[RECORDS SHOWN — start]

(** [ip'], [d'] and [D'] are the inode, the bitmap and the disk after [l] was written at [off]. *)
Record stored (H : gmap nat Z) (sb : super_block) (D : gmap Z (list Z)) (ip : inode) (d : list Z) (off : Z) (l : list Z)
    (D' : gmap Z (list Z)) (ip' : inode) (d' : list Z) : Prop := {
  st_direct : direct H D' sb ip' d';
  st_same : ip' = i_set_addrs (i_addrs ip') ip;
  st_keep k : (k < N_ADDRS_1)%nat → addr ip k ≠ 0 → addr ip' k = addr ip k;
  st_touched k : (k < N_ADDRS_1)%nat → touches off (length l) k → addr ip' k ≠ 0;
  st_else k : ¬ touches off (length l) k → i_addrs ip' !! k = i_addrs ip !! k;
  st_bits j : (j < NBITS)%nat → bit_of d' j = bit_of d j || owns sb ip' j;
  st_free k j : (k < N_ADDRS_1)%nat → (j < NBITS)%nat → addr ip k = 0 → addr ip' k = Z.of_nat j + data_start sb → bit_of d j = false;
  st_bytes pos : 0 ≤ pos < DIRECT_MAX → addr ip' (Z.to_nat (pos / BLOCK_SIZE)) ≠ 0 →
    byte_at D' ip' pos = if decide (off ≤ pos < off + Z.of_nat (length l)) then l !!! Z.to_nat (pos - off) else byte_at D ip' pos;
  st_other x : x ≠ data_bitmap_start sb → (∀ k, (k < N_ADDRS_1)%nat → addr ip' k ≠ 0 → x ≠ addr ip' k) → D' !! x = D !! x }.

Lemma pos_block pos : 0 ≤ pos < DIRECT_MAX → 0 ≤ pos / BLOCK_SIZE < Z.of_nat N_ADDRS_1 ∧ (Z.to_nat (pos / BLOCK_SIZE) < N_ADDRS_1)%nat.
Proof. unfold DIRECT_MAX, BLOCK_SIZE. change (Z.of_nat N_ADDRS_1) with 10. unfold N_ADDRS_1. intros Hp. split; zdiv. Qed.

(** Bytes of the same block. *)
Lemma byte_at_ext D D' ip ip' pos :
  0 ≤ pos < DIRECT_MAX → addr ip' (Z.to_nat (pos / BLOCK_SIZE)) = addr ip (Z.to_nat (pos / BLOCK_SIZE)) →
  D' !! addr ip (Z.to_nat (pos / BLOCK_SIZE)) = D !! addr ip (Z.to_nat (pos / BLOCK_SIZE)) → byte_at D' ip' pos = byte_at D ip pos.
Proof. intros Hp Ea Ed. destruct (pos_block pos Hp) as [Hb _]. unfold byte_at. rewrite !block_of_direct, Ea by done. by rewrite Ed. Qed.

Lemma addr_data H D sb ip d k : direct H D sb ip d → (k < N_ADDRS_1)%nat → addr ip k ≠ 0 → addr ip k ≠ data_bitmap_start sb.
Proof. intros Hd Hk Ha. destruct (di_own _ _ _ _ _ Hd k Hk Ha) as (j & _ & -> & _). by eapply data_not_map. Qed.

Lemma stored_nil H sb D ip d off : direct H D sb ip d → stored H sb D ip d off [] D ip d.
Proof.
  intros Hd. split; try done.
  - by destruct ip.
  - intros k _ [? _]. simpl in *. lia.
  - intros j Hj. destruct (owns sb ip j) eqn:E; [|by rewrite orb_false_r]. apply owns_true in E as (k & Hk & Ek).
    assert (addr ip k ≠ 0) as Ha by (destruct (di_layout _ _ _ _ _ Hd) as [? _]; lia).
    destruct (di_own _ _ _ _ _ Hd k Hk Ha) as (j' & _ & Ej & Hb). assert (j' = j) as -> by lia. by rewrite Hb.
  - intros k j _ _ E0 E1. destruct (di_layout _ _ _ _ _ Hd) as [? _]. lia.
  - intros pos Hp Ha. rewrite decide_False; [done|]. simpl. lia.
Qed.

(** Two writes, one after the other. *)
Lemma stored_app H sb D ip d off l1 D1 ip1 d1 l2 D2 ip2 d2 :
  stored H sb D ip d off l1 D1 ip1 d1 → stored H sb D1 ip1 d1 (off + Z.of_nat (length l1)) l2 D2 ip2 d2 →
  stored H sb D ip d off (l1 ++ l2) D2 ip2 d2.
Proof.
  intros [A1 A2 A3 A4 A5 A6 A9 A7 A8] [B1 B2 B3 B4 B5 B6 B9 B7 B8].
  assert (∀ k, (k < N_ADDRS_1)%nat → addr ip1 k ≠ 0 → addr ip2 k ≠ 0) as Hpos by (intros k Hk Ha; by rewrite B3).
  split; [done|..].
  - rewrite B2, A2. done.
  - intros k Hk Ha. rewrite B3, A3 by (done || rewrite ?A3; done). done.
  - intros k Hk (Hn & Hlo & Hhi). rewrite length_app in *. destruct (decide (touches off (length l1) k)) as [Ht|Ht]; [by apply Hpos, A4|].
    apply B4; [done|]. unfold touches, BLOCK_SIZE in *. lia.
  - intros k Ht. rewrite B5, A5; [done|..]; intros (? & ? & ?); apply Ht; unfold touches, BLOCK_SIZE in *; rewrite length_app; lia.
  - intros j Hj. rewrite B6, A6 by done. destruct (owns sb ip1 j) eqn:E1; [|by rewrite orb_false_r].
    assert (owns sb ip2 j = true) as ->; [|by rewrite !orb_true_r]. apply owns_true in E1 as (k & Hk & Ek). apply owns_true. exists k. split; [done|].
    rewrite B3; [done|done|]. destruct (di_layout _ _ _ _ _ A1) as [? _]. lia.
  - intros k j Hk Hj E0 E2. destruct (decide (addr ip1 k = 0)) as [E1|E1]; [|apply (A9 k j); [done|done|done|by rewrite <- (B3 k Hk E1)]].
    pose proof (B9 k j Hk Hj E1 E2) as Hb. rewrite A6 in Hb by done. by apply orb_false_elim in Hb as [? _].
  - intros pos Hp Ha. rewrite B7 by done. destruct (pos_block pos Hp) as [Hb Hk]. set (k := Z.to_nat (pos / BLOCK_SIZE)) in *. rewrite length_app.
    destruct (decide (off + Z.of_nat (length l1) ≤ pos < off + Z.of_nat (length l1) + Z.of_nat (length l2))) as [H2|H2].
    { rewrite decide_True by lia. rewrite lookup_total_app_r by lia. f_equal. lia. }
    destruct (decide (addr ip1 k = 0)) as [E1|E1].
    + assert (¬ off ≤ pos < off + Z.of_nat (length l1)) as Hn.
      { intros Hin. apply (A4 k Hk); [|done]. apply touches_pos; [lia|done]. }
      rewrite decide_False by lia. apply byte_at_ext; [done|done|]. fold k. apply A8; [by eapply addr_data|].
      intros k' Hk' Ha' E. assert (k = k') as <-; [|done]. apply (di_inj _ _ _ _ _ B1); try done. by rewrite (B3 k').
    + rewrite (byte_at_ext D1 D1 ip1 ip2 pos), A7; [|done|done|done|by rewrite B3|done]. case_decide as H1.
      * rewrite decide_True by lia. by rewrite lookup_total_app_l by lia.
      * rewrite decide_False by lia. symmetry. apply byte_at_ext; [done|by apply B3|done].
  - intros x Hx Hk. rewrite B8, A8; [done|done| |done|done]. intros k Hk' Ha. specialize (Hk k Hk'). rewrite B3 in Hk by done. by apply Hk.
Qed.

(** A write within one block. *)
Lemma stored_block H sb D ip d off l ip1 d1 e :
  let bn := Z.to_nat (off / BLOCK_SIZE) in
  direct H D sb ip d → 0 ≤ off < DIRECT_MAX → (0 < length l)%nat → off mod BLOCK_SIZE + Z.of_nat (length l) ≤ BLOCK_SIZE →
  placed sb ip d bn ip1 d1 → readable H D (addr ip1 bn) e → length e = Z.to_nat BLOCK_SIZE →
  stored H sb D ip d off l (<[addr ip1 bn := splice (Z.to_nat (off mod BLOCK_SIZE)) l e]> (<[data_bitmap_start sb := d1]> D)) ip1 d1.
Proof.
  intros bn Hd Ho Hn Hfit Hp Hr Hl. destruct (pos_block off Ho) as [Hb Hbn]. fold bn in Hbn.
  pose proof (Z.mod_pos_bound off BLOCK_SIZE ltac:(done)) as Hmod. set (o := Z.to_nat (off mod BLOCK_SIZE)).
  assert (o + length l ≤ length e)%nat as Hle by (rewrite Hl; unfold o; lia).
  assert (Z.of_nat bn = off / BLOCK_SIZE) as Ebn by (unfold bn; lia).
  assert (∀ k, touches off (length l) k ↔ k = bn) as Ht.
  { intros k. apply touches_block; [lia|done|done]. }
  pose proof (placed_direct _ _ _ _ _ Hd bn Hbn ip1 d1 Hp (splice o l e)) as Hd1. rewrite length_splice in Hd1 by done. specialize (Hd1 Hl).
  pose proof (placed_pos _ _ _ _ _ Hd bn Hbn ip1 d1 Hp) as Hpos.
  split; [exact Hd1|..].
  - by eapply placed_same.
  - intros k Hk Ha. exact (placed_keep _ _ _ _ _ Hd bn Hbn ip1 d1 Hp k Ha).
  - intros k Hk ->%Ht. done.
  - intros k Hk. eapply placed_else; [done|]. intros ->. by apply Hk, Ht.
  - intros j Hj. rewrite (placed_bits _ _ _ _ _ Hd bn Hbn ip1 d1 Hp j Hj). destruct (owns sb ip1 j) eqn:E.
    + rewrite orb_true_r. apply owns_true in E as (k & Hk & Ek). destruct (decide (k = bn)) as [->|Hne]; [by rewrite bool_decide_true, orb_true_r|].
      assert (addr ip k = addr ip1 k) as Ea by (unfold addr; by rewrite (placed_else sb ip d bn ip1 d1 Hp k Hne)). rewrite <- Ea in Ek.
      destruct (di_own _ _ _ _ _ Hd k Hk) as (j' & _ & Ej & Hbt); [destruct (di_layout _ _ _ _ _ Hd) as [? _]; lia|]. assert (j' = j) as -> by lia. by rewrite Hbt.
    + rewrite bool_decide_false; [done|]. intros Ej. assert (owns sb ip1 j = true); [|congruence]. apply owns_true. by exists bn.
  - intros k j _ _. exact (placed_free _ _ _ _ _ Hd bn Hbn ip1 d1 Hp k j).
  - intros pos Hpos' Ha. destruct (pos_block pos Hpos') as [Hb' Hk]. set (k := Z.to_nat (pos / BLOCK_SIZE)) in *. destruct (decide (k = bn)) as [E|Hne].
    + unfold byte_at. rewrite !block_of_direct by done. fold k. rewrite E, lookup_insert_eq, (rd_disk _ _ _ _ Hr). simpl. rewrite lookup_splice by done.
      assert (pos / BLOCK_SIZE = off / BLOCK_SIZE) as Eq by lia.
      pose proof (Z.div_mod pos BLOCK_SIZE ltac:(done)) as E1. pose proof (Z.div_mod off BLOCK_SIZE ltac:(done)) as E2.
      pose proof (Z.mod_pos_bound pos BLOCK_SIZE ltac:(done)) as Hm'. rewrite Eq in E1.
      unfold o. destruct (decide (off ≤ pos < off + Z.of_nat (length l))) as [Hin|Hout].
      * rewrite decide_True by lia. replace (Z.to_nat _ - Z.to_nat _)%nat with (Z.to_nat (pos - off)) by lia.
        destruct (lookup_lt_is_Some_2 l (Z.to_nat (pos - off))) as [x Hx]; [lia|]. by rewrite Hx, (list_lookup_total_correct _ _ _ Hx).
      * by rewrite decide_False by lia.
    + rewrite decide_False by (intros Hin; apply Hne, Ht, touches_pos; [lia|done]).
      apply byte_at_ext; [done|done|]. fold k. rewrite lookup_insert_ne; [|intros E; apply Hne; symmetry; by apply (di_inj _ _ _ _ _ Hd1)].
      rewrite lookup_insert_ne; [done|]. apply not_eq_sym. by eapply addr_data.
  - intros x Hx Hk. rewrite lookup_insert_ne; [|apply not_eq_sym; by apply Hk]. by rewrite lookup_insert_ne.
Qed.

(** ** Enough free blocks *)

Definition clear_count (d : list Z) : nat := length (filter (λ k, bit_of d k = false) (seq 0 NBITS)).

(** Blocks the file does not have, of [n] from [a] on. *)
Definition holes (ip : inode) (a n : nat) : nat := length (filter (λ k, addr ip k = 0) (seq a n)).

Lemma filter_pos {A} (P : A → Prop) `{!∀ x, Decision (P x)} (l : list A) : (0 < length (filter P l))%nat → ∃ x, x ∈ l ∧ P x.
Proof.
  destruct (filter P l) as [|x m] eqn:E; simpl; [lia|]. intros _. exists x.
  assert (x ∈ filter P l) as [? ?]%list_elem_of_filter by (rewrite E; by left). done.
Qed.
Lemma path_unlink_run :
  (∀ m pc, unlink_target D sb n (components l) = Some (m, pc) → is_dir D sb m = false ∧ i_nlink (node D sb m) ≠ 1) →
  ∃ r s', path_unlink (replicate a SLASH ++ path_text l) s = Ok (r, s') ∧
    walk_ok h0 H T s' ∧ balanced (k_icache s) (k_icache s') ∧ moved h0 H s s' (k_disk s') ∧
    match unlink_target D sb n (components l) with
    | Some (m, (p, c)) => r = 0 ∧ unlinked H D sb T m p c (k_disk s')
    | None => r = MINUS1 ∧ k_disk s' = D
    end.
Proof.
  intros Hfile. pose proof unlink_reach as Hreach. pose proof (unlink_child D sb n (components l)) as Hch.
  destruct (unlink_target D sb n (components l)) as [[m [p c]]|].
  - destruct (Hfile m _ eq_refl) as [Hmd Hnl]. destruct (Hreach Hmd) as (i & y & nm & s1 & j & v & w & l' & s5 & -> & Hw1 & Hk1 & Ed & Es & -> & -> & Hnm & Hp & Hpd & Hmu & Htl).
    rewrite <- Ed, <- Es in Hok, Hpd, Hmd, Hnl, Hch.
    destruct (unlink_two (k_icache s) Hroom s1 Hk1 Hok i y Hp Hpd nm m j v w l' s5 Htl Hnm Hch Hmd Hnl)
      as (s6 & s7 & s8 & s9 & s' & Hdel & Hu & Hadd & Hrw & Hf & Hk' & Hb' & Hw' & Hun). rewrite Ed, Es in Hun.
    exists 0, s'. unfold unlink_tail. run Hdel. rewrite (proj2 (Z.eqb_neq m INODE_NUM_UNUSED)) by done. mrun. run Hu. run Hadd. run Hrw. run Hf.
    do 3 (split; [done|]). split; [by eapply moved_trans|done].
  - destruct Hreach as (s' & Hrun & Hk' & Hb' & Hw'). pose proof (fs_disk _ _ _ _ _ Hw') as Ed. exists MINUS1, s'. by rewrite Ed.
Qed.

End reach.

(** A path starts where it did. *)
Lemma origin_balanced s s' D' a n :
  origin s a n → bcache h0 H s → moved h0 H s s' D' → balanced (k_icache s) (k_icache s') → origin s' a n.
Proof.
  intros Ho Hc Hm [Br Bk]. destruct a as [|a]; [|done]. destruct Ho as (me & p & d & x & Hme & Hp & Hd & Hx & Hn & Hx0).
  destruct (Bk d x Hx Hx0) as (y & Hy & En & _). exists me, p, d, y.
  rewrite (bc_hart _ _ _ (fs_cache _ _ _ _ _ Hm)), <- (bc_hart _ _ _ Hc), (proj1 (fs_rest _ _ _ _ _ Hm)). rewrite En.
  do 5 (split; [done|]). pose proof (lookup_refs _ _ _ Hy) as Ey. rewrite Br, (lookup_refs _ _ _ Hx) in Ey. congruence.
Qed.

Lemma balanced_trans (l1 l2 l3 : list inode) : balanced l1 l2 → balanced l2 l3 → balanced l1 l3.
Proof.
  intros [R1 K1] [R2 K2]. split; [congruence|]. intros j x Hx Hx0. destruct (K1 j x Hx Hx0) as (y & Hy & Hs).
  destruct (K2 j y Hy) as (z & Hz & Hs'); [|exists z; split; [done|by eapply stays_trans]].
  pose proof (lookup_refs _ _ _ Hy) as Ey. rewrite R1, (lookup_refs _ _ _ Hx) in Ey. congruence.
Qed.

[RECORDS SHOWN — finish]

→ INSTRUCTIONS TO FOLLOW
Up to and including the line with "Proof. intros Hp", output every line of the records above exactly, starting from the first; output nothing else.

→ ANSWER FOR THE TASK
(** [ip'], [d'] and [D'] are the inode, the bitmap and the disk after [l] was written at [off]. *)
Record stored (H : gmap nat Z) (sb : super_block) (D : gmap Z (list Z)) (ip : inode) (d : list Z) (off : Z) (l : list Z)
    (D' : gmap Z (list Z)) (ip' : inode) (d' : list Z) : Prop := {
  st_direct : direct H D' sb ip' d';
  st_same : ip' = i_set_addrs (i_addrs ip') ip;
  st_keep k : (k < N_ADDRS_1)%nat → addr ip k ≠ 0 → addr ip' k = addr ip k;
  st_touched k : (k < N_ADDRS_1)%nat → touches off (length l) k → addr ip' k ≠ 0;
  st_else k : ¬ touches off (length l) k → i_addrs ip' !! k = i_addrs ip !! k;
  st_bits j : (j < NBITS)%nat → bit_of d' j = bit_of d j || owns sb ip' j;
  st_free k j : (k < N_ADDRS_1)%nat → (j < NBITS)%nat → addr ip k = 0 → addr ip' k = Z.of_nat j + data_start sb → bit_of d j = false;
  st_bytes pos : 0 ≤ pos < DIRECT_MAX → addr ip' (Z.to_nat (pos / BLOCK_SIZE)) ≠ 0 →
    byte_at D' ip' pos = if decide (off ≤ pos < off + Z.of_nat (length l)) then l !!! Z.to_nat (pos - off) else byte_at D ip' pos;
  st_other x : x ≠ data_bitmap_start sb → (∀ k, (k < N_ADDRS_1)%nat → addr ip' k ≠ 0 → x ≠ addr ip' k) → D' !! x = D !! x }.

Lemma pos_block pos : 0 ≤ pos < DIRECT_MAX → 0 ≤ pos / BLOCK_SIZE < Z.of_nat N_ADDRS_1 ∧ (Z.to_nat (pos / BLOCK_SIZE) < N_ADDRS_1)%nat.
Proof. unfold DIRECT_MAX, BLOCK_SIZE. change (Z.of_nat N_ADDRS_1) with 10. unfold N_ADDRS_1. intros Hp. split; zdiv. Qed.

(** Bytes of the same block. *)
Lemma byte_at_ext D D' ip ip' pos :
  0 ≤ pos < DIRECT_MAX → addr ip' (Z.to_nat (pos / BLOCK_SIZE)) = addr ip (Z.to_nat (pos / BLOCK_SIZE)) →
  D' !! addr ip (Z.to_nat (pos / BLOCK_SIZE)) = D !! addr ip (Z.to_nat (pos / BLOCK_SIZE)) → byte_at D' ip' pos = byte_at D ip pos.
Proof. intros Hp Ea Ed. destruct (pos_block pos Hp) as [Hb _]. unfold byte_at. rewrite !block_of_direct, Ea by done. by rewrite Ed. Qed.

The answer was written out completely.